BEGIN PROVIDED DATA
(** * arxiv-search: the index service, the legacy index service and the
      advanced-search date form, embedded in Rocq.

    Source files covered:
    - [search/services/index/__init__.py]  (module [Index])
    - [search/services/index.py]           (module [Legacy])
    - [search/controllers/advanced/forms.py] (module [Forms])
    - [tests/test_services_index.py]       (the two grouping tests, run
      on the grouper of module [Grouper])

    Python values are modelled as the code uses them: dictionaries with
    string keys as [gmap string _], integers as [Z], strings as [string],
    [None]-able values as [option].  Code that talks to Elasticsearch, logs
    and raises is written in a state-and-exception monad over an explicit
    world (backend oracle, call history, log). *)

From Stdlib Require Import ZArith Lia Bool.
From stdpp Require Import base option list strings pretty gmap.

Local Open Scope string_scope.
Local Open Scope list_scope.

(** ** The Precedence Grouper ([prepare._group_terms]) *)

Module Grouper.

(** The logical operators a clause may carry. *)
Inductive Operator := AND | OR | NOT.

#[global] Instance Operator_eq_dec : EqDecision Operator.
Proof. solve_decision. Defined.

(** The field vocabulary, as listed in [ALL_SEARCH_FIELDS] of
    [search/services/index/__init__.py]. *)
Inductive Field :=
  | author | title | abstract | comments | journal_ref | acm_class
  | msc_class | report_num | paper_id | doi | orcid | author_id.
(** * Gaussian_poolOrNot.c: Bayesian evidence for one or two Gaussian components

    A shallow embedding of [Gaussian_poolOrNot.c].  The C functions read and
    write global variables (the data buffer, the three quantile tables, the
    random generator hidden behind [GSLfun]) and print to standard output; here
    they are computations in a state monad over a record of those globals.

    The arithmetic of C's [double] is an interface, [DoubleOps], with two
    instances: the binary64 floats of the kernel (IEEE 754, executable), which
    are the program's [double], and the real numbers (exact arithmetic, an
    idealisation without rounding, overflow or NaN).  The program is written
    once, over any instance; loops keep the order of the C loops, so the
    equations proved for an arbitrary instance hold for both.  Statements
    about rounding-sensitive values (signs, finiteness, infinities) are made
    on binary64.

    GSLfun.h and GSLfun.c are not among the sources: the deviate generators,
    the density and the quantile functions are parameters of the development
    ([GSLfun]), and [sigma_of_precision] is taken from the specification.
    [data_print] is never called by [main] and is left out. *)

From Stdlib Require Import Reals Lra Lia List ZArith NArith String Ascii Bool.
From Stdlib Require PrimFloat Uint63.
From Stdlib Require Import DecimalString DecimalN.
From Stdlib Require FloatAxioms SpecFloat.
From stdpp Require Import base list.
Import ListNotations.

(* ================================================================== *)
(** * Part I: definitions *)
(* ================================================================== *)

(** ** Arithmetic of [double] *)

Class DoubleOps (D : Type) : Type := {
  d0 : D;                        (* 0.0 *)
  d1 : D;                        (* 1.0, also the int 1 converted *)
  dhalf : D;                     (* 0.5 *)
  dadd : D -> D -> D;
  dsub : D -> D -> D;
  dmul : D -> D -> D;
  ddiv : D -> D -> D;
  dsqrt : D -> D;
  dlt : D -> D -> bool;          (* x < y; the C test a > b is dlt b a *)
  double_of_uint : N -> D        (* the conversion (double) of an unsigned *)
}.

Declare Scope double_scope.
Delimit Scope double_scope with D.
Notation "x + y" := (dadd x y) : double_scope.
Notation "x - y" := (dsub x y) : double_scope.
Notation "x * y" := (dmul x y) : double_scope.
Notation "x / y" := (ddiv x y) : double_scope.

(** Exact arithmetic: [double] read as a real number.  There is no rounding
    and no overflow, and division by zero gives 0 where binary64 gives an
    infinity or NaN. *)
#[export] Instance R_DoubleOps : DoubleOps R := {|
  d0 := 0%R;
  d1 := 1%R;
  dhalf := (/ 2)%R;
  dadd := Rplus;
  dsub := Rminus;
  dmul := Rmult;
  ddiv := Rdiv;
  dsqrt := sqrt;
  dlt := fun x y => if Rlt_dec x y then true else false;
  double_of_uint := fun n => IZR (Z.of_N n)
|}.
END PROVIDED DATA
[PROMPT]: Exactly as written, copy the lines from the one containing "dadd := Rplus;" to the end of the entries, both ends included.

[RESPONSE]:
  dadd := Rplus;
  dsub := Rminus;
  dmul := Rmult;
  ddiv := Rdiv;
  dsqrt := sqrt;
  dlt := fun x y => if Rlt_dec x y then true else false;
  double_of_uint := fun n => IZR (Z.of_N n)
|}.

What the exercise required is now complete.